**Exercise**
Among the entries, find the lines with the string "connecting" and report them.

Data entries
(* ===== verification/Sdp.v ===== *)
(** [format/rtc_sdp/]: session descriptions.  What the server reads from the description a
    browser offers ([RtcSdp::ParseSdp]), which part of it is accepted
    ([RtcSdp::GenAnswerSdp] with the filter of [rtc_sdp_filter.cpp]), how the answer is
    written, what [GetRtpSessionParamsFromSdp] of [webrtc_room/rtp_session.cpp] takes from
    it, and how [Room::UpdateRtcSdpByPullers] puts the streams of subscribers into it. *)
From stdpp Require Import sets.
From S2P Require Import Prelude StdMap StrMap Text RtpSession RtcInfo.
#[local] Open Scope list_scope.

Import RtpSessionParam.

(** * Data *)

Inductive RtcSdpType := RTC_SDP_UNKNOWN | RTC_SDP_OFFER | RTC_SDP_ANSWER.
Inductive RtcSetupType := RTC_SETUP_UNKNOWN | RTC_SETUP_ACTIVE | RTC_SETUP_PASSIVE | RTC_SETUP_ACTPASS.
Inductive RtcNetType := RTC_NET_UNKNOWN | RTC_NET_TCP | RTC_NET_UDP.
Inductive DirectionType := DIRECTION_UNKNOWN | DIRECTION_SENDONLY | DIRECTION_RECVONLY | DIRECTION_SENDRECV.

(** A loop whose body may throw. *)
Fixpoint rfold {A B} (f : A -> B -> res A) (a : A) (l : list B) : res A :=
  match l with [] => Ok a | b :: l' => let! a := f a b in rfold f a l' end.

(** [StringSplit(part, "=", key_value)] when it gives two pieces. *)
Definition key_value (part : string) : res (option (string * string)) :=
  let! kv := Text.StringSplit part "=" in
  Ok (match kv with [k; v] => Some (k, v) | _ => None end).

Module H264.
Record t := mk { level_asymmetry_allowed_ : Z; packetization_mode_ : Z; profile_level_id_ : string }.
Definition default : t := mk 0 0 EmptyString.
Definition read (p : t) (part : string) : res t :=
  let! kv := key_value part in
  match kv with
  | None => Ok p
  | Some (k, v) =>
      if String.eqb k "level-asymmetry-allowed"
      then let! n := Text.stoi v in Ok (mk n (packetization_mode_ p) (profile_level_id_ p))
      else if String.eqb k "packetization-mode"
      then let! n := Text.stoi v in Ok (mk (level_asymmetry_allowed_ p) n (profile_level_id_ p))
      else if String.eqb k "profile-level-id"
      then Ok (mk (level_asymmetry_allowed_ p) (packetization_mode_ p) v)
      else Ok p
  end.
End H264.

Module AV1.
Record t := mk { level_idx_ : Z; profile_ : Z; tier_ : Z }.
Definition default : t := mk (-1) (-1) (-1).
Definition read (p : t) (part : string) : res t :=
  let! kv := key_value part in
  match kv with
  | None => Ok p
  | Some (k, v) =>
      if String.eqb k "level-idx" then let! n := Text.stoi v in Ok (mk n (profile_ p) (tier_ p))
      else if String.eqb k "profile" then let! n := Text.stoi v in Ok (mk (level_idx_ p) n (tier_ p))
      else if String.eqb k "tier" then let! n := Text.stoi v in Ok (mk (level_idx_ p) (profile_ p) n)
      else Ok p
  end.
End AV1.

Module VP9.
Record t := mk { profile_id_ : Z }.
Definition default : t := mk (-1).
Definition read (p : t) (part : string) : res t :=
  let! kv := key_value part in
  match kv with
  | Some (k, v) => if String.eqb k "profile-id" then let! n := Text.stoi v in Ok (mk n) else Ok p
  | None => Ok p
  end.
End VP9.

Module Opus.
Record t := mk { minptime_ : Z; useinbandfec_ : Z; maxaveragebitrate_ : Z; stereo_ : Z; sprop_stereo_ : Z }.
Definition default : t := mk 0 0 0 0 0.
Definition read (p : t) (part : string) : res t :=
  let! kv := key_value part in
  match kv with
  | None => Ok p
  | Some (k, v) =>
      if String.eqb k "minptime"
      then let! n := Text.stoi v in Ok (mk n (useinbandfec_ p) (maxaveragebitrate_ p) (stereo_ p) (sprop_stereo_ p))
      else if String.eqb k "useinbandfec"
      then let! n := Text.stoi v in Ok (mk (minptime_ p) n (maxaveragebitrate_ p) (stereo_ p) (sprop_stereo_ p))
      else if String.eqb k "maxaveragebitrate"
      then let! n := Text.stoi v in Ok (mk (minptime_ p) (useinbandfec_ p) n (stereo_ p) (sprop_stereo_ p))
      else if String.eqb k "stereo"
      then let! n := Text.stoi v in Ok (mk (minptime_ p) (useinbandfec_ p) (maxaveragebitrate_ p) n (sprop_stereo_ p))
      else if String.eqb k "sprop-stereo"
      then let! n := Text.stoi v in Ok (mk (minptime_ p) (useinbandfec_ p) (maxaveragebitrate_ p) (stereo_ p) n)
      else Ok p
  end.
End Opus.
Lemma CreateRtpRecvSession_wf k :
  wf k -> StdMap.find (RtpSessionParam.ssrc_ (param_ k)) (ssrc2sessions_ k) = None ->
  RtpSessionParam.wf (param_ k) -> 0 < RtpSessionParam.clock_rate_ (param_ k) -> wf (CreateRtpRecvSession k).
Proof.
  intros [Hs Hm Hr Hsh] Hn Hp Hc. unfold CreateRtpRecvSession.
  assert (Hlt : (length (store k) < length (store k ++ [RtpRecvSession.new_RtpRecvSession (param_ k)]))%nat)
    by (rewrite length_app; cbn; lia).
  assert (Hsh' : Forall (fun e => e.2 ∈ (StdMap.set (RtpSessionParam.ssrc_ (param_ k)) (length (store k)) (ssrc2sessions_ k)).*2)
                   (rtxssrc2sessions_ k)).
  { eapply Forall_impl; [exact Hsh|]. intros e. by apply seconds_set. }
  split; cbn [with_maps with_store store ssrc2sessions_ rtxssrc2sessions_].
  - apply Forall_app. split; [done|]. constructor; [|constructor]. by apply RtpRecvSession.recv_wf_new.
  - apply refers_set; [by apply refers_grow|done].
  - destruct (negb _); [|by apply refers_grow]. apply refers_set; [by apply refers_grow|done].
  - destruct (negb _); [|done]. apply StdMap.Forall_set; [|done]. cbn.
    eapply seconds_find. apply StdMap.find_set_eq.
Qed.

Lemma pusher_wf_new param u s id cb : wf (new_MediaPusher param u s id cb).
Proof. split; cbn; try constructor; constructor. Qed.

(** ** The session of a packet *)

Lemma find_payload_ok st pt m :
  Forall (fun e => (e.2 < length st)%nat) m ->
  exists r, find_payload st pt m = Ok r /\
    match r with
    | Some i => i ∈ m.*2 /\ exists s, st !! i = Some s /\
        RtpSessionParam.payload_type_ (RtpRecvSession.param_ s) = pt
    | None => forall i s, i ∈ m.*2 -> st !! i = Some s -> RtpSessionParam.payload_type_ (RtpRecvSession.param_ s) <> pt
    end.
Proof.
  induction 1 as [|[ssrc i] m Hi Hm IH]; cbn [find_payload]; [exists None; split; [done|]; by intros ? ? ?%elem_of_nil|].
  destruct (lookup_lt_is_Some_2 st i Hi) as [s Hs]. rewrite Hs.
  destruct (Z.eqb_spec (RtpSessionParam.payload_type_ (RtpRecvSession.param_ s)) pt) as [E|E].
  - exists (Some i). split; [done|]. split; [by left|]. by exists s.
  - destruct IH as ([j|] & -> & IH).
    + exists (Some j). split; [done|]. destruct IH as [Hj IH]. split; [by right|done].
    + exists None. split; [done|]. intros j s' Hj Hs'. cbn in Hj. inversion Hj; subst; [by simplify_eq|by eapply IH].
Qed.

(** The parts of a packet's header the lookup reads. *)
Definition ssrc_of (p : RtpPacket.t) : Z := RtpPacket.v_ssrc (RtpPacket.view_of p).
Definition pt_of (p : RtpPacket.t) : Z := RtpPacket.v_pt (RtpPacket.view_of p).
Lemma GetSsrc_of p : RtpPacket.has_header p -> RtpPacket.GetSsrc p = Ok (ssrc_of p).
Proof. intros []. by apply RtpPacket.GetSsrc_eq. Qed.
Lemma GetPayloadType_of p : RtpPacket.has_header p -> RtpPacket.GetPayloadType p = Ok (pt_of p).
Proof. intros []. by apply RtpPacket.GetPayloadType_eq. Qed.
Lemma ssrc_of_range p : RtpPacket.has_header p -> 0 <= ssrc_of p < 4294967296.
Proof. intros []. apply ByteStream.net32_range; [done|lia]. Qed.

...

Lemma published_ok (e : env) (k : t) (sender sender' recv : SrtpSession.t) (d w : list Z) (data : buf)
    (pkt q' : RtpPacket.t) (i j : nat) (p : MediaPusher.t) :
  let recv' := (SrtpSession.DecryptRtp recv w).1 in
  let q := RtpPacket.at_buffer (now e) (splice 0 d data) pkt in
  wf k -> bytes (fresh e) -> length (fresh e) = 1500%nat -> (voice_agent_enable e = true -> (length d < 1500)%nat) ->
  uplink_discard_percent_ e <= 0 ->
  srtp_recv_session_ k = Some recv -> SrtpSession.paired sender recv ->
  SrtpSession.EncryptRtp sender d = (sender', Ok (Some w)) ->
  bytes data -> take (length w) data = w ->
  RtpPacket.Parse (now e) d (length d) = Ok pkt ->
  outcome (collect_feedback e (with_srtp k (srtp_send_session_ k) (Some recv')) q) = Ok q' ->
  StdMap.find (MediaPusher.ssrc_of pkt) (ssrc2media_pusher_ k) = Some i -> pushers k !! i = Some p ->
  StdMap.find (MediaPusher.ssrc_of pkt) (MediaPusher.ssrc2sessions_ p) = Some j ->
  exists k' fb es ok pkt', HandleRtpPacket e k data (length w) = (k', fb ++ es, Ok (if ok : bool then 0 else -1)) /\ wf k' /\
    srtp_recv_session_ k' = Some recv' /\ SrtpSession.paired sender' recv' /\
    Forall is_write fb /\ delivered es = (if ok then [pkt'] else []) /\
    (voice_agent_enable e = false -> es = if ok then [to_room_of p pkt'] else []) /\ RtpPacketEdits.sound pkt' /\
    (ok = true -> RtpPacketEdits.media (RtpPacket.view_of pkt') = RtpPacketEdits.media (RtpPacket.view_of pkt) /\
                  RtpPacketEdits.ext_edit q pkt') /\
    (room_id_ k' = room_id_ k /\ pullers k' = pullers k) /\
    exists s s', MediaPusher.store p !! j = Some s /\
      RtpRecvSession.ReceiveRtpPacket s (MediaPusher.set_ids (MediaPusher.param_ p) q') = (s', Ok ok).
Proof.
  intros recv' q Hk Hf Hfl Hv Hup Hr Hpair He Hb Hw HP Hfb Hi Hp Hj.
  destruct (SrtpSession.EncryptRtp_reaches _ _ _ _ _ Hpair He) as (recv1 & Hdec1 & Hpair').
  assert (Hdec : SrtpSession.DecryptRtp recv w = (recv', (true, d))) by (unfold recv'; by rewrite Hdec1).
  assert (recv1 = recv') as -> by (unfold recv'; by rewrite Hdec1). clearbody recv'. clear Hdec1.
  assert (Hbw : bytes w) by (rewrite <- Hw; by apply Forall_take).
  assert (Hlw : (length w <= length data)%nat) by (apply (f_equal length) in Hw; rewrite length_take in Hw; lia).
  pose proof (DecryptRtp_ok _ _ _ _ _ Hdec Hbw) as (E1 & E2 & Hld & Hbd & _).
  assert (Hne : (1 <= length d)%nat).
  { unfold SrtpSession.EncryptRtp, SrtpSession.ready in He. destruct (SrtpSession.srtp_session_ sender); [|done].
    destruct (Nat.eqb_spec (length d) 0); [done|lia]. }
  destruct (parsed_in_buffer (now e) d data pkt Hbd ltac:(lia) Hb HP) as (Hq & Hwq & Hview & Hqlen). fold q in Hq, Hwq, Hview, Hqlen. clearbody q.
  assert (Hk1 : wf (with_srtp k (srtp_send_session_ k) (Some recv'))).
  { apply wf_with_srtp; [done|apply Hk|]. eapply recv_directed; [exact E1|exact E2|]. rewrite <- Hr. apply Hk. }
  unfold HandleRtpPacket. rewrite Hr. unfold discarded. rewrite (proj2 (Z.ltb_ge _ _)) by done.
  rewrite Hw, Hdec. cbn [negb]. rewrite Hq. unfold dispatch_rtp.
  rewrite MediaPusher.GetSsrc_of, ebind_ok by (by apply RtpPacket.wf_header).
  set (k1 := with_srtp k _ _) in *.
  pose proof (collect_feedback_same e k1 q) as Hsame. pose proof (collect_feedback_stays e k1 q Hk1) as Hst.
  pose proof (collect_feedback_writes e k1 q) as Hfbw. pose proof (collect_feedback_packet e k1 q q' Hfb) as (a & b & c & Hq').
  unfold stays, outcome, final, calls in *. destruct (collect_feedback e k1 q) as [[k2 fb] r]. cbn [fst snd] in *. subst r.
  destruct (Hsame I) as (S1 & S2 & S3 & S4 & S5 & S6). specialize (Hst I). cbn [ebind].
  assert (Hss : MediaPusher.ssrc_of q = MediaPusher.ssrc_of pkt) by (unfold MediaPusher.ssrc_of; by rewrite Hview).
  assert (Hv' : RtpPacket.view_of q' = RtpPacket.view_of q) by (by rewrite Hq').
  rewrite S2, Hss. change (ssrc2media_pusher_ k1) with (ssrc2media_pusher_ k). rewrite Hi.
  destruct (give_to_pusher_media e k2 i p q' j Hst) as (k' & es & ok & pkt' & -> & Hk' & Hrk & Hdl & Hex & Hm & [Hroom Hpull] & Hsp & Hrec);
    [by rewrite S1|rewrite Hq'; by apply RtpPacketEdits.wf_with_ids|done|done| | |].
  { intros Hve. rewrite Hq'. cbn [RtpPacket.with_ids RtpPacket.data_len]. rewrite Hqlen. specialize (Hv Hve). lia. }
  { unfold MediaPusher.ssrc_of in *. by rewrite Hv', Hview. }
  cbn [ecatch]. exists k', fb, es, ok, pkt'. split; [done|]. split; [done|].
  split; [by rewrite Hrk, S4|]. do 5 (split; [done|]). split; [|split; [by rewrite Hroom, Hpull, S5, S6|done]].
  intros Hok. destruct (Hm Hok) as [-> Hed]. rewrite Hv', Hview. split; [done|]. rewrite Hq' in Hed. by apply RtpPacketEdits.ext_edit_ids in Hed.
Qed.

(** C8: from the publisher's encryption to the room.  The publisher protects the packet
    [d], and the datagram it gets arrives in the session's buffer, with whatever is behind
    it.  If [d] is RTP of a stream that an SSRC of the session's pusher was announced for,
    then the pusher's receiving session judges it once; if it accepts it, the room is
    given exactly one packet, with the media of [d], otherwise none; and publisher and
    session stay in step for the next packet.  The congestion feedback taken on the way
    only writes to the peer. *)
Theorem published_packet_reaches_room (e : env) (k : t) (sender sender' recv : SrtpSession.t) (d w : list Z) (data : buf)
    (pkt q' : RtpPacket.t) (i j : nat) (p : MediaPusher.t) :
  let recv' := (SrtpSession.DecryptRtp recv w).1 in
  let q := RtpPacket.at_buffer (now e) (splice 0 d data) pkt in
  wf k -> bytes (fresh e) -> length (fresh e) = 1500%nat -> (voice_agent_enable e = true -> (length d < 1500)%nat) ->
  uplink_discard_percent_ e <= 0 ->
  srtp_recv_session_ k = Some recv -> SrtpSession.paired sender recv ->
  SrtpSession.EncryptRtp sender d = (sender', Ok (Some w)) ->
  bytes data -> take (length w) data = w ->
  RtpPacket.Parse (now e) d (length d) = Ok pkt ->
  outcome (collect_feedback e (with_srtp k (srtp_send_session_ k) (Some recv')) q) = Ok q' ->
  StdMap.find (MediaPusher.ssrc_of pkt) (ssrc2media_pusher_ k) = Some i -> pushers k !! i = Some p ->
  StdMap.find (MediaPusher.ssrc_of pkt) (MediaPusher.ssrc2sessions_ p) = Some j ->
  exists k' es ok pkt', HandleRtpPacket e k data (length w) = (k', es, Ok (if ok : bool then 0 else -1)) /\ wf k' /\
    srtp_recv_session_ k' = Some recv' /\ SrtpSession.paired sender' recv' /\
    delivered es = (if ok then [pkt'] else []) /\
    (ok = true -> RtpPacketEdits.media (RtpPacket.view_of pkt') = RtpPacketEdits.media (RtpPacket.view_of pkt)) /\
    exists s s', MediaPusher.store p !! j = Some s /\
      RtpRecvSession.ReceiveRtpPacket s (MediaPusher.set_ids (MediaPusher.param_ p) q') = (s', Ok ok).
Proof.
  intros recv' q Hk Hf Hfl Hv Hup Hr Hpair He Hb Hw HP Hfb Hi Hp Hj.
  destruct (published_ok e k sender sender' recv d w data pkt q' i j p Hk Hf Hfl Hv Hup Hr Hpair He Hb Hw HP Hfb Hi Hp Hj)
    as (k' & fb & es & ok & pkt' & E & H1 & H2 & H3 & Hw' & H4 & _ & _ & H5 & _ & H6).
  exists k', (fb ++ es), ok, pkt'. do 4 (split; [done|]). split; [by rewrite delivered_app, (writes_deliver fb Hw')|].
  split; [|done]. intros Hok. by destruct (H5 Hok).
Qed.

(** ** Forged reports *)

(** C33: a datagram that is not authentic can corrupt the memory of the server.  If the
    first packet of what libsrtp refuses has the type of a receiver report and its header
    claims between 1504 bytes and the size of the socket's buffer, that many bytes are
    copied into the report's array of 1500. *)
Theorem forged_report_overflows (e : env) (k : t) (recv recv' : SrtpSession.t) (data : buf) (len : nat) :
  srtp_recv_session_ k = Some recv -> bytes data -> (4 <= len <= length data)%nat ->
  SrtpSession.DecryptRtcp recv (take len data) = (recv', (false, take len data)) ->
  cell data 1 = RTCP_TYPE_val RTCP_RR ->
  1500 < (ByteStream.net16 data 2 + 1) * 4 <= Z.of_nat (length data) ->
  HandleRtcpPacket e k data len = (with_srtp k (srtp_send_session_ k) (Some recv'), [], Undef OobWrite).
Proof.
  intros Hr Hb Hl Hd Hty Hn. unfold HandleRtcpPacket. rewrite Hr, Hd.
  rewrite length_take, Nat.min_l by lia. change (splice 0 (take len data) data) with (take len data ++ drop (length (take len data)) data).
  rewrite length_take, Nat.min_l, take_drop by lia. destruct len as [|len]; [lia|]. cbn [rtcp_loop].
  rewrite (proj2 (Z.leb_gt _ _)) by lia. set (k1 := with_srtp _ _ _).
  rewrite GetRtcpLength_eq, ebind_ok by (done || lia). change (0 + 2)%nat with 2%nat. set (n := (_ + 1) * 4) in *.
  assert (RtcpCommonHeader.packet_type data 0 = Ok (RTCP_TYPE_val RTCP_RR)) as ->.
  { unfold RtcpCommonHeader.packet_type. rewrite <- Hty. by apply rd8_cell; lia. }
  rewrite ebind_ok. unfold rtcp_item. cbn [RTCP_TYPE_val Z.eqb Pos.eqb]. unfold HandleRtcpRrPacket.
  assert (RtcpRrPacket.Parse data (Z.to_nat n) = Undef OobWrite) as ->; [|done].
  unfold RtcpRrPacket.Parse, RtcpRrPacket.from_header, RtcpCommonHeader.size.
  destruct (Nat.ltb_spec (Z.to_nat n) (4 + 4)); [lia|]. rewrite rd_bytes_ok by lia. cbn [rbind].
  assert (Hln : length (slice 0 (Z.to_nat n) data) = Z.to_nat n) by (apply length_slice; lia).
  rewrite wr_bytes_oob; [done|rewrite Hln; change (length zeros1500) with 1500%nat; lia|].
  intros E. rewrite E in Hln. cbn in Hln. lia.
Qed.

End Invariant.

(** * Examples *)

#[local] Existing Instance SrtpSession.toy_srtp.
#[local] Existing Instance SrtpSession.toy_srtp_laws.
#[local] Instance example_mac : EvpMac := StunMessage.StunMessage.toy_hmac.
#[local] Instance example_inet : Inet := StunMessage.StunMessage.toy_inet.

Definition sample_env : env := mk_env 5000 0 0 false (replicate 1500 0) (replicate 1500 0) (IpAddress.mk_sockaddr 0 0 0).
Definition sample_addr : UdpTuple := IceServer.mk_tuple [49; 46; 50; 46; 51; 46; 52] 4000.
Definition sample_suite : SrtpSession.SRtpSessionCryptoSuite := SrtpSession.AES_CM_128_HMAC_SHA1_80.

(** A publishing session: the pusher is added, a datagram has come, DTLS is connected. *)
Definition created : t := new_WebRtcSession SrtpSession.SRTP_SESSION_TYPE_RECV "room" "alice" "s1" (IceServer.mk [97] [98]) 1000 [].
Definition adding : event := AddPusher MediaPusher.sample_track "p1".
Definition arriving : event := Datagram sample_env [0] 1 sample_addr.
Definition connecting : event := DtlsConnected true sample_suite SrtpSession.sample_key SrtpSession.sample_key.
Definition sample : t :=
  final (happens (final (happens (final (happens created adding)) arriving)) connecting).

**Solved exercise**
Definition connecting : event := DtlsConnected true sample_suite SrtpSession.sample_key SrtpSession.sample_key.
  final (happens (final (happens (final (happens created adding)) arriving)) connecting).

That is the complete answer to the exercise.